The morphological control of CNTs is very important because the size and shape of CNTs can significantly affect their properties and functions [13]. For example, the bamboo-shaped CNTs were reported to have high energy-storage performance such as high-discharge capacities, high rate capabilities, and low potential gaps, as they were used as the electrode catalysts of the Li-CO2 batteries [14]. On the other hand, it was also reported that the bamboo-shaped CNTs showed exponential decrease of scission length and low tensile strengths during ultrasonication [15]. Coiled CNT forests also showed strongly nonlinear dependence on displacement which was found to be fundamentally different from the response of a straight CNT forest, under high-strain rate deformation of a drop-ball test [16]. The morphology of the as-synthesized CNTs is intrinsically clung to the growth modes. Currently, either a “tip growth” or “base growth” model has been proposed to the CNTs synthesized by using the conducting polymer-based microwave techniques, deducing from the location of the catalyst nanoparticles (NPs) [3, 6]. However, these assumptions are rather empirical and insufficient to describe the internal growth modes of CNTs synthesized by the conducting polymer microwave technique according to our experimental observations.

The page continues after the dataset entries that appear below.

Lemma lstrip_char_split a s :
  exists k, s = repeat_char a k +:+ PyStr.lstrip_char a s.
Proof.
  unfold PyStr.lstrip_char.
  induction s as [|c s IH]; simpl.
  - exists O. reflexivity.
  - destruct (PyStr.is_char a c) eqn:E.
    + apply is_char_true in E. subst c.
      destruct IH as [k Hk]. exists (S k). simpl.
      rewrite append_cons. congruence.
    + exists O. reflexivity.
Qed.

Lemma lstrip_char_head a s :
  PyStr.head_char (PyStr.lstrip_char a s) <> Some a.
Proof.
  unfold PyStr.lstrip_char.
  induction s as [|c s IH]; simpl; [discriminate|].
  destruct (PyStr.is_char a c) eqn:E; [exact IH|].
  simpl. intros [= ->].
  assert (PyStr.is_char a a = true) by (apply is_char_true; reflexivity).
  congruence.
Qed.

Lemma rstrip_char_split a s :
  exists k, s = PyStr.rstrip_char a s +:+ repeat_char a k.
Proof.
  unfold PyStr.rstrip_char.
  induction s as [|c s IH]; simpl.
  - exists O. reflexivity.
  - destruct IH as [k Hk].
    destruct (PyStr.rstrip_by (PyStr.is_char a) s) as [|c' r] eqn:Er.
    + destruct (PyStr.is_char a c) eqn:E.
      * apply is_char_true in E. subst c. exists (S k).
        rewrite append_nil in *. simpl. congruence.
      * exists k. rewrite append_nil in Hk. rewrite append_cons, append_nil.
        congruence.
    + exists k. rewrite append_cons. congruence.
Qed.

Lemma rstrip_char_last a s :
  PyStr.last_char (PyStr.rstrip_char a s) <> Some a.
Proof.
  unfold PyStr.rstrip_char.
  induction s as [|c s IH]; simpl; [discriminate|].
  destruct (PyStr.rstrip_by (PyStr.is_char a) s) as [|c' r] eqn:Er.
  - destruct (PyStr.is_char a c) eqn:E; simpl; [discriminate|].
    intros [= ->].
    assert (PyStr.is_char a a = true) by (apply is_char_true; reflexivity).
    congruence.
  - exact IH.
Qed.
End AddShortcutFacts.

Lemma call_I1 parseError c k : Keyboard.I1 k → Keyboard.I1 (Keyboard.call parseError c k).1.
Proof.
  destruct c; simpl; apply forEach_preserves; intros;
    [by apply addShortcut_body_I1 | by apply removeShortcut_body_I1].
Qed.

Lemma callAll_I1 parseError cs k : Keyboard.I1 k → Keyboard.I1 (Keyboard.callAll parseError cs k).
Proof.
  revert k. induction cs as [|c cs IH]; intros k Hk; [done|].
  simpl. apply IH. by apply call_I1.
Qed.

(** ** Splitting a multi shortcut *)

Lemma split_on_plain sep s :
  contains_char sep s = false → split_on sep s = [s].
Proof.
  induction s as [|c s IH]; [done|]. simpl.
  destruct (Ascii.eqb c sep); [done|]. simpl. intros H. by rewrite IH.
Qed.

Lemma split_on_append sep s t :
  contains_char sep s = false →
  split_on sep (s +:+ String sep t) = s :: split_on sep t.
Proof.
  induction s as [|c s IH]; simpl.
  - by rewrite Ascii.eqb_refl.
  - destruct (Ascii.eqb c sep); [done|]. simpl. intros H. by rewrite IH.
Qed.

Lemma split_on_join sep ds :
  ds ≠ [] → Forall (λ d, contains_char sep d = false) ds →
  split_on sep (join_with sep ds) = ds.
Proof.
  intros Hne Hds. induction Hds as [|d ds Hd Hds IH]; [done|].
  destruct ds as [|d' ds]; simpl.
  - by apply split_on_plain.
  - rewrite split_on_append by done. f_equal. by apply IH.
Qed.

(** ** What firing delivers *)

Section DispatchFacts.

Context {App : Type}.
Variable invoke : EventListener → Keyboard * App → (Keyboard * App) * Completion.

Lemma invocations_app obs1 obs2 :
  Keyboard.invocations (obs1 ++ obs2)
  = Keyboard.invocations obs1 ++ Keyboard.invocations obs2.
Proof. unfold Keyboard.invocations. apply omap_app. Qed.

Lemma emissions_app obs1 obs2 :
  Keyboard.emissions (obs1 ++ obs2)
  = Keyboard.emissions obs1 ++ Keyboard.emissions obs2.
Proof. unfold Keyboard.emissions. apply omap_app. Qed.

(** The fan-out invokes the snapshot, entry by entry, whatever the
    listeners do and however they complete. *)
Lemma fanOut_invocations d snapshot w :
  Keyboard.invocations (Keyboard.fanOut invoke d snapshot w).2
  = map (pair d) snapshot.
Proof.
  revert w. induction snapshot as [|l rest IH]; intros w; [done|].
  simpl. destruct (invoke l w) as [w1 c]. specialize (IH w1).
  destruct (Keyboard.fanOut invoke d rest w1) as [w2 obs]. simpl in *.
  change (Keyboard.Invoked d l :: ?x) with ([Keyboard.Invoked d l] ++ x).
  rewrite !invocations_app, IH. by destruct c.
Qed.

Lemma fanOut_emissions d snapshot w :
  Keyboard.emissions (Keyboard.fanOut invoke d snapshot w).2 = [].
Proof.
  revert w. induction snapshot as [|l rest IH]; intros w; [done|].
  simpl. destruct (invoke l w) as [w1 c]. specialize (IH w1).
  destruct (Keyboard.fanOut invoke d rest w1) as [w2 obs]. simpl in *.
  change (Keyboard.Invoked d l :: ?x) with ([Keyboard.Invoked d l] ++ x).
  rewrite !emissions_app, IH. by destruct c.
Qed.

Lemma keyPressed_invocations e k app :
  Keyboard.invocations (Keyboard.keyPressed_ invoke e (k, app)).2
  = map (pair (Keyboard.identifier e)) (Keyboard.listeners k (Keyboard.identifier e)).
Proof.
  unfold Keyboard.keyPressed_, Keyboard.emitEvent, Keyboard.listeners. simpl.
  pose proof (fanOut_invocations (Keyboard.identifier e)
    (listenersOf (eventTypes_ k) (Keyboard.identifier e)) (k, app)) as H.
  destruct (Keyboard.fanOut invoke _ _ _) as [w' obs]. simpl in *. exact H.
Qed.

Lemma keyPressed_emissions e w :
  Keyboard.emissions (Keyboard.keyPressed_ invoke e w).2 = [Keyboard.identifier e].
Proof.
  unfold Keyboard.keyPressed_, Keyboard.emitEvent.
  pose proof (fanOut_emissions (Keyboard.identifier e)
    (listenersOf (eventTypes_ w.1) (Keyboard.identifier e)) w) as H.
  destruct (Keyboard.fanOut invoke _ _ _) as [w' obs]. simpl in *. by rewrite H.
Qed.

End DispatchFacts.

(** How often firing [d] invokes the listener [l]. *)
Lemma count_invocations (d : string) l (ls : list EventListener) :
  length (filter (λ i, i = (d, l)) (map (pair d) ls)) = count_listener l ls.
Proof.
  unfold count_listener. induction ls as [|x ls IH]; [done|]. simpl.
  rewrite !filter_cons. destruct (decide (x = l)) as [->|Hne].
  - rewrite decide_True by done. simpl. by rewrite IH.
  - rewrite decide_False by congruence. done.
Qed.

Lemma andThen_return (f : Method) k :
  andThen f (λ k0, (k0, Normal)) k = f k.
Proof. unfold andThen. by destruct (f k) as [k' [|e]]. Qed.

Lemma count_listener_app l (xs ys : list EventListener) :
  count_listener l (xs ++ ys) = count_listener l xs + count_listener l ys.
Proof. unfold count_listener. by rewrite filter_app, length_app. Qed.
#[local] Instance Qle_total_inst : Total Qle.
Proof.
  intros x y. destruct (Qlt_le_dec x y) as [H | H]; [left; apply Qlt_le_weak|right]; exact H.
Qed.

(** *** Reading a list at given positions *)

Section TakenAt.

Context {A : Type}.
Implicit Types (l : list A) (p : list nat).

Lemma taken_at_cons l (i : nat) p (x : A) :
  l !! i = Some x -> taken_at l (i :: p) = x :: taken_at l p.
Proof. intros H. unfold taken_at. cbn. rewrite H. reflexivity. Qed.

Lemma taken_at_lookup l p (k i : nat) :
  Forall (fun j => (j < length l)%nat) p ->
  p !! k = Some i -> taken_at l p !! k = l !! i.
Proof.
  intros Hp. revert k. induction Hp as [|j p Hj _ IH]; intros k Hk; [discriminate|].
  destruct (lookup_lt_is_Some_2 l j Hj) as (x & Hx).
  rewrite (taken_at_cons l j p x Hx).
  destruct k as [|k]; simpl in *; [injection Hk as <-; symmetry; exact Hx | apply IH; exact Hk].
Qed.

Lemma taken_at_length l p :
  Forall (fun j => (j < length l)%nat) p -> length (taken_at l p) = length p.
Proof.
  induction 1 as [|j p Hj _ IH]; [reflexivity|].
  destruct (lookup_lt_is_Some_2 l j Hj) as (x & Hx).
  rewrite (taken_at_cons l j p x Hx). simpl. f_equal. exact IH.
Qed.

Lemma taken_at_all l : taken_at l (seq 0 (length l)) = l.
Proof.
  induction l as [|x l IH]; [reflexivity|].
  cbn [length seq]. rewrite (taken_at_cons (x :: l) 0 _ x eq_refl). f_equal.
  rewrite <- fmap_S_seq. unfold taken_at in *. rewrite <- IH at 2.
  apply list_omap_ext. apply Forall2_fmap_l. apply Forall_Forall2_diag.
  apply Forall_forall. intros i _. reflexivity.
Qed.

Lemma taken_at_Permutation l p : p ≡ₚ seq 0 (length l) -> taken_at l p ≡ₚ l.
Proof. intros Hp. unfold taken_at. rewrite Hp. fold (taken_at l (seq 0 (length l))).
       rewrite taken_at_all. reflexivity. Qed.

Lemma permutation_in_range l p :
  p ≡ₚ seq 0 (length l) -> Forall (fun j => (j < length l)%nat) p.
Proof.
  intros Hp. apply Forall_forall. intros j Hj. rewrite Hp in Hj.
  apply elem_of_seq in Hj. lia.
Qed.

Lemma rmap_loc l p :
  Forall (fun j => (j < length l)%nat) p ->
  rmap (fun i => match l !! i with
                 | Some x => Ok x
                 | None => Raise (KeyError (Z_to_string (Z.of_nat i)))
                 end) p
  = Ok (taken_at l p).
Proof.
  induction 1 as [|j p Hj _ IH]; [reflexivity|].
  destruct (lookup_lt_is_Some_2 l j Hj) as (x & Hx).
  cbn [rmap]. rewrite Hx, IH. cbn [rbind]. rewrite (taken_at_cons l j p x Hx). reflexivity.
Qed.

End TakenAt.
(** When [create] returns on a consistent store: the new pokemon has the
    next id of the sequence, which no pokemon had; [findById] on that id
    returns the same read model; its types are the primary reference and,
    when one is supplied, the different secondary reference; every other
    pokemon keeps its row and its types. *)
Theorem create_read_back (data : CreatePokemonInput) (s s' : Store) (h : PokemonWithTypes) :
  WF s → PokemonService.create data s = (Ok h, s') →
  pw_id h = pokemon_id_seq s
  ∧ pokemon s !! pw_id h = None
  ∧ pokemon s' = <[pw_id h := pw_pokemon h]> (pokemon s)
  ∧ type s' = type s
  ∧ PokemonService.findById (pw_id h) s' = (Ok h, s')
  ∧ (∀ j, j ≠ pw_id h → assignments s' j = assignments s j)
  ∧ ∃ t1, JS.parseInt (c_primaryTypeId data) = Some t1
      ∧ ((¬ supplied (c_secondaryTypeId data)
          ∧ assignments s' (pw_id h) = {[ (pw_id h, t1) ]})
         ∨ ∃ t2, PokemonService.parseInt (c_secondaryTypeId data) = Some t2
             ∧ t2 ≠ t1
             ∧ assignments s' (pw_id h) = {[ (pw_id h, t1); (pw_id h, t2) ]}).
Proof.
  intros Hwf Hrun.
  destruct (create_effect data s s' h Hwf Hrun)
    as (row & t1 & Hfresh & Hpokemon & Htype & -> & Hparse & Hrows).
  pose proof (no_rows_of_missing s _ Hwf Hfresh) as Hnone.
  simpl. split_and!; try done.
  - apply findById_hydrate. by rewrite Hpokemon, lookup_insert_eq.
  - intros j Hne. unfold assignments.
    destruct Hrows as [[_ ->]|(t2 & _ & _ & ->)];
      by rewrite ?types_of_insert_ne by done.
  - exists t1. split; [done|]. unfold assignments.
    destruct Hrows as [[Hnot ->]|(t2 & Hparse2 & Hne & ->)].
    + left. split; [done|]. rewrite types_of_insert_eq, Hnone. set_solver.
    + right. exists t2. split_and!; try done.
      rewrite !types_of_insert_eq, Hnone. set_solver.
Qed.

(** With a free name, [create] with a primary reference to a missing type
    throws the error of the primary type, and with a primary reference
    that resolves and a secondary reference to a missing type the error of
    the secondary type; in both cases before any write. *)
Theorem create_missing_type (data : CreatePokemonInput) (s : Store) :
  (∀ i p, pokemon s !! i = Some p → name p ≠ c_name data) →
  (dangling s (Some (c_primaryTypeId data)) →
   PokemonService.create data s = (Err TipoPrimarioNaoEncontrado, s))
  ∧ ((∃ t, resolves s (Some (c_primaryTypeId data)) t) →
     dangling s (c_secondaryTypeId data) →
     PokemonService.create data s = (Err TipoSecundarioNaoEncontrado, s)).
Proof.
  intros Hfree%find_by_name_None. destruct s as [P T R n]. simpl in *. split.
  - intros (t & Hparse & Hnone). simpl in Hparse.
    destruct (PokemonService.create data _) as [r s'] eqn:Hrun. run.
    all: try by (exfalso; contradict_store).
    all: done.
  - intros (t & Hparse & Htype) (t2 & Hparse2 & Hnone). simpl in Hparse.
    pose proof (parseInt_truthy _ _ Hparse2) as Htruthy.
    destruct (PokemonService.create data _) as [r s'] eqn:Hrun. run.
    all: try by (exfalso; contradict_store).
    all: done.
Qed.

(** ** Every method *)

(** Follows a method to each of its results. *)
Ltac run_result Hrun :=
  match goal with
  | |- context [?m ?s] =>
      match type of (m s) with
      | (Result _ * Store)%type => destruct (m s) as [[?|?] ?] eqn:Hrun
      end
  end.

(** A call that throws leaves no write behind: the three tables are as
    they were before the call. *)
Theorem thrown_leaves_tables (op : Op) (s : Store) (e : Error) :
  thrown op s = Some e →
  pokemon (run_op op s) = pokemon s
  ∧ pokemonType (run_op op s) = pokemonType s
  ∧ type (run_op op s) = type s.
Proof.
  destruct s as [P T R n].
  destruct op; unfold thrown, error_of, run_op; run_result Hrun; simpl; intros [= ->].
  - pose proof (findMany_state filters (mkStore P T R n)) as Hstate.
    rewrite Hrun in Hstate. simpl in Hstate. by subst.
  - pose proof (findById_state id (mkStore P T R n)) as Hstate.
    rewrite Hrun in Hstate. simpl in Hstate. by subst.
  - run; try done; by (exfalso; contradict_store).
  - run; try done; by (exfalso; contradict_store).
  - run; done.
  - run; done.
  - run; done.
Qed.

Lemma run_op_type op s : type (run_op op s) = type s.
Proof.
  destruct s as [P T R n]. destruct op; unfold run_op; run_result Hrun; simpl.
  1,2: pose proof (findMany_state filters (mkStore P T R n)) as Hstate;
       rewrite Hrun in Hstate; simpl in Hstate; by subst.
  1,2: pose proof (findById_state id (mkStore P T R n)) as Hstate;
       rewrite Hrun in Hstate; simpl in Hstate; by subst.
  all: run; done.
Qed.

(** The service never writes the table of types: after every sequence of
    calls it is the table the sequence started with. *)
Theorem types_are_read_only (ops : list Op) (s : Store) :
  type (run_ops ops s) = type s.
Proof.
  revert s. induction ops as [|op ops IH]; intros s; simpl; [done|].
  by rewrite IH, run_op_type.
Qed.

(** Every method that takes the id of a pokemon throws the not-found
    error for an id that no pokemon has, whatever its other arguments,
    and leaves the store as it was. *)
Theorem missing_pokemon (id : Z) (s : Store) :
  pokemon s !! id = None →
  PokemonService.findById id s = (Err PokemonNaoEncontrado, s)
  ∧ (∀ data, PokemonService.update id data s = (Err PokemonNaoEncontrado, s))
  ∧ PokemonService.delete id s = (Err PokemonNaoEncontrado, s)
  ∧ (∀ typeId, PokemonService.addType id typeId s = (Err PokemonNaoEncontrado, s))
  ∧ (∀ typeId, PokemonService.removeType id typeId s = (Err PokemonNaoEncontrado, s)).
Proof.
  intros Hnone.
  assert (PokemonService.findById id s = (Err PokemonNaoEncontrado, s)) as Hfind.
  { unfold PokemonService.findById, bind, pokemon_findUnique_include, gets.
    by rewrite Hnone. }
  split_and!; [done|intros data| |intros typeId|intros typeId].
  - unfold PokemonService.update, bind at 1. by rewrite Hfind.
  - unfold PokemonService.delete, bind at 1. by rewrite Hfind.
  - unfold PokemonService.addType, bind at 1. by rewrite Hfind.
  - unfold PokemonService.removeType, bind at 1. by rewrite Hfind.
Qed.

(** After every sequence of calls on a consistent store no two pokemon
    share a name, and every row of the join table refers to a pokemon and
    to a type that exist. *)
Theorem schema_invariant (ops : list Op) (s0 : Store) :
  WF s0 → Card s0 →
  (∀ i j p q, pokemon (run_ops ops s0) !! i = Some p →
              pokemon (run_ops ops s0) !! j = Some q → name p = name q → i = j)
  ∧ (∀ i t, (i, t) ∈ pokemonType (run_ops ops s0) →
            is_Some (pokemon (run_ops ops s0) !! i)
            ∧ is_Some (type (run_ops ops s0) !! t)).
Proof.
  intros Hwf Hcard.
  destruct (run_ops_Inv ops s0 (conj Hwf Hcard)) as [[Hname Hpokemon Htype _] _].
  split; [done|]. intros i t Hin. split.
  - apply (Hpokemon (i, t) Hin).
  - apply (Htype (i, t) Hin).
Qed.

(** ** update *)

(** The store and the read model that an [update] that returns leaves,
    by the references that it supplies. *)
Lemma update_effect id data s s' h :
  PokemonService.update id data s = (Ok h, s') →
  ∃ old,
    pokemon s !! id = Some old
    ∧ pokemon s' = <[id := PokemonService.updateData data old]> (pokemon s)
    ∧ type s' = type s
    ∧ pokemon_id_seq s' = pokemon_id_seq s
    ∧ h = hydrate s' (id, PokemonService.updateData data old)
    ∧ ((¬ supplied (u_primaryTypeId data) ∧ ¬ supplied (u_secondaryTypeId data)
        ∧ pokemonType s' = pokemonType s)
       ∨ (∃ t1, PokemonService.parseInt (u_primaryTypeId data) = Some t1
            ∧ ¬ supplied (u_secondaryTypeId data)
            ∧ pokemonType s'
              = {[ (id, t1) ]} ∪ filter (λ r, pokemonId r ≠ id) (pokemonType s))
       ∨ (∃ t2, PokemonService.parseInt (u_secondaryTypeId data) = Some t2
            ∧ ¬ supplied (u_primaryTypeId data)
            ∧ pokemonType s'
              = {[ (id, t2) ]} ∪ filter (λ r, pokemonId r ≠ id) (pokemonType s))
       ∨ (∃ t1 t2, PokemonService.parseInt (u_primaryTypeId data) = Some t1
            ∧ PokemonService.parseInt (u_secondaryTypeId data) = Some t2
            ∧ t1 ≠ t2
            ∧ pokemonType s'
              = {[ (id, t2) ]}
                ∪ ({[ (id, t1) ]} ∪ filter (λ r, pokemonId r ≠ id) (pokemonType s)))).
Proof.
  intros Hrun. destruct s as [P T R n]. unfold supplied. run.
  all: match goal with
       | H : _ <$> <[_:=_]> _ !! _ = Some _ |- _ =>
           rewrite lookup_insert_eq in H; simpl in H
       end; simplify_eq.
  all: eexists; split_and!; try done.
  all: repeat match goal with
       | H : _ || _ = false |- _ => apply orb_false_elim in H as [? ?]
       | H : JS.truthy_string _ = false |- _ => apply not_true_iff_false in H
       end.
  all: first
    [ left; by split_and!
    | right; left; eexists; by split_and!
    | right; right; left; eexists; by split_and!
    | right; right; right; eexists _, _; split_and!; try done;
      intros ->; set_solver ].
Qed.

Lemma updateData_empty old : PokemonService.updateData empty_update old = old.
Proof. by destruct old. Qed.

Lemma types_of_replaced_two i t1 t2 rows :
  types_of i ({[ (i, t2) ]} ∪ ({[ (i, t1) ]} ∪ filter (λ r, pokemonId r ≠ i) rows))
  = {[ (i, t1); (i, t2) ]}.
Proof.
  rewrite types_of_insert_eq, types_of_replaced_one. set_solver.
Qed.

Lemma types_of_replaced_ne i j X rows :
  j ≠ i → (∀ r, r ∈ X → r.1 = i) →
  types_of j (X ∪ filter (λ r, pokemonId r ≠ i) rows) = types_of j rows.
Proof.
  intros Hne HX. apply set_eq. intros r.
  rewrite !elem_of_types_of, elem_of_union, elem_of_filter. unfold pokemonId.
  split; [intros [Hj [Hr|[_ Hr]]]|intros [Hj Hr]]; try done.
  - apply HX in Hr. congruence.
  - split; [done|]. right. split; [congruence|done].
Qed.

Herein, we carefully investigate the growth mode of the CNTs synthesized by using conducting polymer, i.e., polypyrrole nanofibers (Ppy NFs), under the microwave radiation of a domestic microwave oven. The radiation time was gradually increased to study the morphological evolvement of the CNTs in the process. Compared to the nonnanostructured conducting polymers that are widely used to grow CNTs, the Ppy NFs would have stronger microwave absorbing properties due to their one-dimensional (1D) nanostructure and high surface area [17]. The correlation between the CNT morphology and the morphology of the catalyst NPs is also discussed in detail. And a new possible growth mode of the CNTs synthesized by conducting polymer-based microwave techniques is proposed.

2. Experimental

2.1. Synthesis of CNTs by Using Ppy NFs and Ferrocene

Ppy NFs were synthesized by a modified “seeding approach” [17]. Briefly speaking, 1 mL pyrrole (Alfa Aesar, 98%) was added into 60 mL 1 M HCl and magnetically stirred for 20 minutes (min). Subsequently, 1 mL vanadium pentoxide (V2O5) nanofiber sol-gel was injected into the dispersion quickly by using a 1 mL syringe. The transparent dispersion turned light green immediately, and Ppy NFs were starting to precipitate out of the dispersion as V2O5 was added. After 30 seconds (s), 1.09 g initiator ammonium persulfate (Alfa Aesar, 98%) was added to trigger the polymerization process. The polymerization was proceeded for another 1 hour under magnetic stirring. After polymerization, the black precipitation was suction filtered and washed with copious amounts of 1 M HCl and acetone to remove the impurities. The as-obtained Ppy NFs were dried in an 80°C oven overnight before further usage.

70 mg of Ppy NFs and 70 mg ferrocene (Alfa Aesar, 99%) were mechanically mixed using an agate mortar and then transferred to a 20 mL quartz-glass vial. The black powder of Ppy NF was thoroughly mixed with the yellowish ferrocene, and the final mixture appeared as homogeneous black powders. The glass vial was then placed into a domestic microwave oven (Panasonic Inverter 1000) and heated at 1000 W power for different durations, i.e., 30 s, 60 s, and 90 s. As the microwave radiation was applied, the black mixture was quickly heated up and turned red, which was similar to the color of hot iron, due to the intensive absorption of microwave by the Ppy NFs. At the same time, the temperature of the mixture was quickly risen to several hundreds of degrees Celsius and triggered the decomposition of ferrocene, generating high density of gaseous carbonaceous species floating inside the glass vial and covering its inner walls. As the microwave process continued, intensive microplasmas were generated near the surface of the mixture, which interacted with the gaseous species to give shining sparks inside the glass vial. Simultaneously, high pressure was generated by the hot gas inside the vial, and the shape of the quartz glass was also slightly deformed. The microwave heating process was automatically stopped when the preset time was depleted. The glass vial was then cooled in ambient condition, and the product was subsequently collected and purified by washing with copious amounts of toluene and water to remove the residues of precursors.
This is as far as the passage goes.